From the data underneath, reproduce exactly the stretch that begins at the line with "stress_flag := false;" and ends after the line with "archetype leaves the".

────────────────

(** ** Stress flag *)

(** C3.  The stress flag is set exactly when at least three answers select
    driver (after lowercasing) on a question that exists and is flagged as
    a stress marker; with two or fewer it is not set. *)
Theorem stress_flag_threshold db l :
  ∃ r, calculate_scores db l = Return r ∧
       (stress_flag r = true ↔ (3 ≤ length (filter (stress_answer db) l))%nat) ∧
       (stress_flag r = false ↔ (length (filter (stress_answer db) l) ≤ 2)%nat).
Proof.
  destruct (calculate_scores_ranked db l) as (p & s & rest & bal & _ & _ & ->).
  eexists. split; [done|]. simpl. unfold stress_count.
  destruct (Z.leb_spec 3 (Z.of_nat (length (filter (stress_answer db) l))));
    split; split; intros; try done; lia.
Qed.

(** The flag flips between two and three driver answers to a stress
    marker; driver answers to other questions and other answers to a
    stress marker do not count. *)
Example stress_flag_two :
  flag_of (calculate_scores db1 [mk_answer "q_family_1" "driver";
                                 mk_answer "q_family_1" "Driver";
                                 mk_answer "q_family_2" "driver";
                                 mk_answer "q_family_3" "driver";
                                 mk_answer "q_family_9" "driver";
                                 mk_answer "q_family_1" "spark"]) = Some false.
Proof. reflexivity. Qed.

Example stress_flag_three :
  flag_of (calculate_scores db1 [mk_answer "q_family_1" "driver";
                                 mk_answer "q_family_1" "Driver";
                                 mk_answer "q_family_1" "DRIVER"]) = Some true.
Proof. reflexivity. Qed.

(** ** Degenerate and unrecognized input *)

(** C7.  Scoring no answers returns the all-zero counts, balance index 0,
    no stress flag, and driver and spark as primary and secondary. *)
Theorem empty_answers_result db :
  calculate_scores db []
  = Return {| primary_archetype := "driver";
              secondary_archetype := "spark";
              scores := [("driver", 0); ("spark", 0); ("anchor", 0); ("analyst", 0)];
              balance_index := float_zero;
              stress_flag := false;
              is_paid := false |}.
Proof. reflexivity. Qed.

Lemma hit_unrecognized a x :
  a ∈ archetypes → lower (selected_option x) ∉ archetypes → hit a x = 0.
Proof. intros Ha Hx. unfold hit. case_decide; [|done]. by subst. Qed.

Lemma stress_hit_unrecognized db x :
  lower (selected_option x) ∉ archetypes → stress_hit db x = 0.
Proof.
  intros Hx. unfold stress_hit. case_decide as Hs; [|done].
  destruct Hs as [_ Hd]. exfalso. apply Hx. rewrite Hd.
  apply list_elem_of_In. simpl. tauto.
Qed.

Lemma archetypes_elems :
  "driver" ∈ archetypes ∧ "spark" ∈ archetypes ∧
  "anchor" ∈ archetypes ∧ "analyst" ∈ archetypes.
Proof. repeat split; apply list_elem_of_In; simpl; tauto. Qed.

(** C8.  An answer whose lowercased option is not an archetype leaves the
    state of the scoring loop unchanged, counts and stress counter alike,
    and scoring a sequence that contains it returns the counts and the
    stress flag of the sequence without it. *)
Theorem unrecognized_answer_ignored db l1 x l2 :
  lower (selected_option x) ∉ archetypes →
  score_answer db (score_loop db l1) x = score_loop db l1 ∧
  score_loop db (l1 ++ x :: l2) = score_loop db (l1 ++ l2) ∧
  ∃ r r', calculate_scores db (l1 ++ x :: l2) = Return r ∧
          calculate_scores db (l1 ++ l2) = Return r' ∧
          scores r = scores r' ∧ stress_flag r = stress_flag r'.
Proof.
  intros Hx.
  destruct archetypes_elems as (Hd & Hs & Ha & Hn).
  assert (Hstep : ∀ l, score_answer db (score_loop db l) x = score_loop db l).
  { intros l. rewrite score_loop_counts. unfold counted_scores.
    change [("driver", ?a); ("spark", ?b); ("anchor", ?c); ("analyst", ?d)]
      with (tally a b c d).
    rewrite score_answer_tally, !hit_unrecognized, stress_hit_unrecognized by done.
    by rewrite !Z.add_0_r. }
  assert (Hloop : score_loop db (l1 ++ x :: l2) = score_loop db (l1 ++ l2)).
  { unfold score_loop. rewrite !fold_left_app. cbn [fold_left].
    fold (score_loop db l1). by rewrite Hstep. }
  split; [done|]. split; [done|].
  destruct (calculate_scores_ranked db (l1 ++ x :: l2))
    as (p & s & rest & bal & _ & _ & ->).
  destruct (calculate_scores_ranked db (l1 ++ l2))
    as (p' & s' & rest' & bal' & _ & _ & ->).
  eexists _, _. split; [done|]. split; [done|]. simpl.
  rewrite !score_loop_counts in Hloop.
  pose proof (f_equal fst Hloop) as Hc. pose proof (f_equal snd Hloop) as Hst.
  cbn [fst snd] in Hc, Hst. by rewrite Hc, Hst.
Qed.

Lemma unrecognized_answer_ignored_witness :
  score_answer db0 (score_loop db0 [mk_answer "q1" "spark"]) (mk_answer "q2" "maybe")
  = score_loop db0 [mk_answer "q1" "spark"] ∧
  score_loop db0 ([mk_answer "q1" "spark"] ++ mk_answer "q2" "maybe" :: [mk_answer "q3" "Driver"])
  = score_loop db0 ([mk_answer "q1" "spark"] ++ [mk_answer "q3" "Driver"]) ∧
  ∃ r r',
    calculate_scores db0
      ([mk_answer "q1" "spark"] ++ mk_answer "q2" "maybe" :: [mk_answer "q3" "Driver"])
    = Return r ∧
    calculate_scores db0 ([mk_answer "q1" "spark"] ++ [mk_answer "q3" "Driver"])
    = Return r' ∧
    scores r = scores r' ∧ stress_flag r = stress_flag r'.
Proof.
  apply (unrecognized_answer_ignored db0 [mk_answer "q1" "spark"]
           (mk_answer "q2" "maybe") [mk_answer "q3" "Driver"]).
  vm_compute. intros H. apply list_elem_of_In in H. simpl in H.
  repeat (destruct H as [H|H]; [discriminate H|]). exact H.
Defined.

(** An option that lowers to an archetype name is recognized, whatever its
    spelling: with the Kelvin sign for the last letter of spark the answer
    counts for spark. *)
Example kelvin_sign_counts_for_spark :
  ∃ r, calculate_scores db0 [mk_answer "q1" "SPARK"; mk_answer "q2" "anchor";
                             mk_answer "q3" "driver"] = Return r ∧
       scores r = [("driver", 1); ("spark", 1); ("anchor", 1); ("analyst", 0)] ∧
       primary_archetype r = "driver" ∧ secondary_archetype r = "spark".
Proof. eexists. split; [vm_compute; reflexivity|]. done. Qed.

(** ** Keys of the compatibility matrix *)

Lemma splits_complete x y : (x, y) ∈ splits (pair_key x y).
Proof.
  unfold pair_key. induction x as [|c x IH]; simpl.
  - apply elem_of_cons. by left.
  - apply elem_of_app. right.
    apply (list_elem_of_fmap_2 (λ xy : string * string, (String c xy.1, xy.2)) _ (x, y)), IH.
Qed.

Lemma existsb_archetypes a :
  existsb (String.eqb a) archetypes = true ↔ a ∈ archetypes.
Proof.
  rewrite existsb_exists. split.
  - intros (k & Hk & He). apply String.eqb_eq in He as ->. by apply list_elem_of_In.
  - intros Ha. exists a. split; [by apply list_elem_of_In|apply String.eqb_refl].
Qed.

────────────────

Output of the exercise
              stress_flag := false;
              is_paid := false |}.
Proof. reflexivity. Qed.

Lemma hit_unrecognized a x :
  a ∈ archetypes → lower (selected_option x) ∉ archetypes → hit a x = 0.
Proof. intros Ha Hx. unfold hit. case_decide; [|done]. by subst. Qed.

Lemma stress_hit_unrecognized db x :
  lower (selected_option x) ∉ archetypes → stress_hit db x = 0.
Proof.
  intros Hx. unfold stress_hit. case_decide as Hs; [|done].
  destruct Hs as [_ Hd]. exfalso. apply Hx. rewrite Hd.
  apply list_elem_of_In. simpl. tauto.
Qed.

Lemma archetypes_elems :
  "driver" ∈ archetypes ∧ "spark" ∈ archetypes ∧
  "anchor" ∈ archetypes ∧ "analyst" ∈ archetypes.
Proof. repeat split; apply list_elem_of_In; simpl; tauto. Qed.

(** C8.  An answer whose lowercased option is not an archetype leaves the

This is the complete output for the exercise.